◆ **Aim of the task**: Please give nothing except the number of lines in the records below that include the word "global".
----------
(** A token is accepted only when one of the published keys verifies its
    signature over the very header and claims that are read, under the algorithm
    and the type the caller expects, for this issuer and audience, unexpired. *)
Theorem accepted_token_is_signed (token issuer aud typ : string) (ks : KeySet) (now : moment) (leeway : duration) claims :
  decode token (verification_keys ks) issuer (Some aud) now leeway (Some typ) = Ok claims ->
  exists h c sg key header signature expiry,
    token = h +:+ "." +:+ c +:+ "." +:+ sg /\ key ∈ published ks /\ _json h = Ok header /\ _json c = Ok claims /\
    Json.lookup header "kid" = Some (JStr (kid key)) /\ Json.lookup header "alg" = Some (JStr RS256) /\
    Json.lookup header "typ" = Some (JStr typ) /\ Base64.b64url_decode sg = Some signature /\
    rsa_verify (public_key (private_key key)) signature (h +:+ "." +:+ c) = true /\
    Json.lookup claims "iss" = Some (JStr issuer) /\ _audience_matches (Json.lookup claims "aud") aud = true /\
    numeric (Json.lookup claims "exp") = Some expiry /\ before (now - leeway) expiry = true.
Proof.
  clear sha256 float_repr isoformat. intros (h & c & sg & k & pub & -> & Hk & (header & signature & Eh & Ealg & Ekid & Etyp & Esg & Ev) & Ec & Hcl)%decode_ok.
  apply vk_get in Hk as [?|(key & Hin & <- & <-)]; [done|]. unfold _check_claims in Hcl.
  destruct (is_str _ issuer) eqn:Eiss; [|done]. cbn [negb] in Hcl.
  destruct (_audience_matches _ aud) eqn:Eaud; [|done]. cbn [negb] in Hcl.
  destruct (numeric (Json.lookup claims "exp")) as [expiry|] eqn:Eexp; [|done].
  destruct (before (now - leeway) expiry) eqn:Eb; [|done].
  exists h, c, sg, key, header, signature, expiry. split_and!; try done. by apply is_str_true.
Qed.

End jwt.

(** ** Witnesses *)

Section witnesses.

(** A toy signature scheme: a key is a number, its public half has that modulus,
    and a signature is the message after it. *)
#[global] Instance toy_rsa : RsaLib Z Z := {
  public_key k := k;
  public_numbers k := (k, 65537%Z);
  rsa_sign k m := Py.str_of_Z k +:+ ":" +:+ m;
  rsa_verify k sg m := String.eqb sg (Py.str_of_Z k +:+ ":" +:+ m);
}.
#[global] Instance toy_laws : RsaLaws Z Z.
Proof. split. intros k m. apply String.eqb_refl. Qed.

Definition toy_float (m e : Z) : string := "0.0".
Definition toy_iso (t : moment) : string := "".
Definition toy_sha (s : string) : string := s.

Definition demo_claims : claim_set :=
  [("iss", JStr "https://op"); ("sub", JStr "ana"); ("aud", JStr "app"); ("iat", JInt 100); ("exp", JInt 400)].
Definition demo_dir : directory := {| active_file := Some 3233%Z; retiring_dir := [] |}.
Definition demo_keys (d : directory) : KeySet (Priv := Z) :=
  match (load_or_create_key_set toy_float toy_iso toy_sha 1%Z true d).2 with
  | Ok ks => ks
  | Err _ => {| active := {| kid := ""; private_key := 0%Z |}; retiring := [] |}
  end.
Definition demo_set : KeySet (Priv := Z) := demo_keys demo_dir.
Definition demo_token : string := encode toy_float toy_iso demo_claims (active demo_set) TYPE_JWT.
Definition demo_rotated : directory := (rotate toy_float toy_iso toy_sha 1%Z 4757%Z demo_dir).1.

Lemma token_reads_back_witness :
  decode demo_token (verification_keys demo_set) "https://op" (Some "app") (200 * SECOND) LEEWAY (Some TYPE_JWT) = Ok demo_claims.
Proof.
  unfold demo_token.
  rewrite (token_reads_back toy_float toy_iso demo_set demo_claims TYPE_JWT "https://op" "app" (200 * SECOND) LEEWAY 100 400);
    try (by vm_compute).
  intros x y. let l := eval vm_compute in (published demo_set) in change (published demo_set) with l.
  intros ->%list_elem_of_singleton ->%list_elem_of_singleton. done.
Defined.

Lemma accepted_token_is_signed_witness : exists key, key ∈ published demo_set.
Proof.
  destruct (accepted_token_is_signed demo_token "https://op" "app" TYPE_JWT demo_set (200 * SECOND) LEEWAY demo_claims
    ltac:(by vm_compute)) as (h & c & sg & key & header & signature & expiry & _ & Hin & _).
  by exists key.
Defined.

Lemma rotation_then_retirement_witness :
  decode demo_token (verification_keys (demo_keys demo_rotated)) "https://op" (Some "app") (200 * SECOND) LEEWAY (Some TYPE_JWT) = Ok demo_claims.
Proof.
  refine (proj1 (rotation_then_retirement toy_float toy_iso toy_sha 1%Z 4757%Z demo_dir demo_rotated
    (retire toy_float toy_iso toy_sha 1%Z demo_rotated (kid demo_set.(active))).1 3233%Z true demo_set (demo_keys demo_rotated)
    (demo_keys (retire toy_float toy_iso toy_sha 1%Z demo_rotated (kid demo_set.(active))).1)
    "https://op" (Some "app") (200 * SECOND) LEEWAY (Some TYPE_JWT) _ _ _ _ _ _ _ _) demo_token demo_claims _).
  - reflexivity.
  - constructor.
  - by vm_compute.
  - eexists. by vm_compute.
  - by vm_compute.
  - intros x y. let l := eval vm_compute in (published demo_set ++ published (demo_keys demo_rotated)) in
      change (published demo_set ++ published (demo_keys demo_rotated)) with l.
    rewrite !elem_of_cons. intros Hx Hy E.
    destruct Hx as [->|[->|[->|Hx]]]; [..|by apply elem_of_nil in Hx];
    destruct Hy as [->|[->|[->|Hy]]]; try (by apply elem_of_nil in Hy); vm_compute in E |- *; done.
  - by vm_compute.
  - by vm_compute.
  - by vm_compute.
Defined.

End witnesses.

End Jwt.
----------
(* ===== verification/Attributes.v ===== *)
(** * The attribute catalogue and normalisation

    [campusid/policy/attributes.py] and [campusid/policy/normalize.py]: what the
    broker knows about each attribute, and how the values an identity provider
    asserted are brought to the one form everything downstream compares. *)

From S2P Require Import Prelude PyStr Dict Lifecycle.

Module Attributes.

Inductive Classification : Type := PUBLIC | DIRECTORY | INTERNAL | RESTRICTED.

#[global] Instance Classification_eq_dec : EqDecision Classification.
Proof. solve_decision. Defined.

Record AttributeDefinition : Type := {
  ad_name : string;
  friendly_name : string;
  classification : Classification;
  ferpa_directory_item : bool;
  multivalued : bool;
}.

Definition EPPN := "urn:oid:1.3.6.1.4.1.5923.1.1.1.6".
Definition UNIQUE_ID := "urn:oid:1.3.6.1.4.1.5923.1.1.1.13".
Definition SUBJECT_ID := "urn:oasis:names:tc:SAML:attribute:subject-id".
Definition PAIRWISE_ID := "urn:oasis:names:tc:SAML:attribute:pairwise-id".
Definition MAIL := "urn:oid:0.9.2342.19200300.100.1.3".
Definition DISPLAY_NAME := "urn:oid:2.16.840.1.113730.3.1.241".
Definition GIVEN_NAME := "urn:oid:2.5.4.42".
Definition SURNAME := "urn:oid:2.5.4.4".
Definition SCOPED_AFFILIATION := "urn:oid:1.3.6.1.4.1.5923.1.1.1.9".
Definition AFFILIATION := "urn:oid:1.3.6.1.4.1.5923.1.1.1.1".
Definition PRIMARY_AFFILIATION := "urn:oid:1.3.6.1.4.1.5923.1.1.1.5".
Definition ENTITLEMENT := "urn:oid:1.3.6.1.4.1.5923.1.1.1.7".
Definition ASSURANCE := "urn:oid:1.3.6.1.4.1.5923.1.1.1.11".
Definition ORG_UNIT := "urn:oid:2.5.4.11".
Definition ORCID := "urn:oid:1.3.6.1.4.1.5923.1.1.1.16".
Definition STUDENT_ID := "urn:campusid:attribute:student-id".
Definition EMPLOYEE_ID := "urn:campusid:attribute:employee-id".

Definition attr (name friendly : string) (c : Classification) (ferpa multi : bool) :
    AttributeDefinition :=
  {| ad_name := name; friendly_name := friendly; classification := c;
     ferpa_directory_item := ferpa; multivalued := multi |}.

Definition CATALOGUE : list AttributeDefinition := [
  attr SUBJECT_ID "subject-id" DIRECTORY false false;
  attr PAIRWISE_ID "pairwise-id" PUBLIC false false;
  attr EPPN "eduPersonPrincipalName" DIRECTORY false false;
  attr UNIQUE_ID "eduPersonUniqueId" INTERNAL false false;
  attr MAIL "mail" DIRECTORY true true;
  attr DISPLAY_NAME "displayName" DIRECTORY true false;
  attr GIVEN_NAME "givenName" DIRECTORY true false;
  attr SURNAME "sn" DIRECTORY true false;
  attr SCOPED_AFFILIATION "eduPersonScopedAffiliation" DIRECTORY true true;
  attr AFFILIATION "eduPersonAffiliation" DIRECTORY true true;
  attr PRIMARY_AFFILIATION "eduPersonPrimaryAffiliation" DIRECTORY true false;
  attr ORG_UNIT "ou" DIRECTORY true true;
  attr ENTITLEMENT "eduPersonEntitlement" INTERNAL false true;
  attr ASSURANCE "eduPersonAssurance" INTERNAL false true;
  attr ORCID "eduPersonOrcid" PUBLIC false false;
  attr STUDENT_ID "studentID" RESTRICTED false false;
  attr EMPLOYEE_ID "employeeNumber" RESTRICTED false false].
----------
◆ **Task response**: 3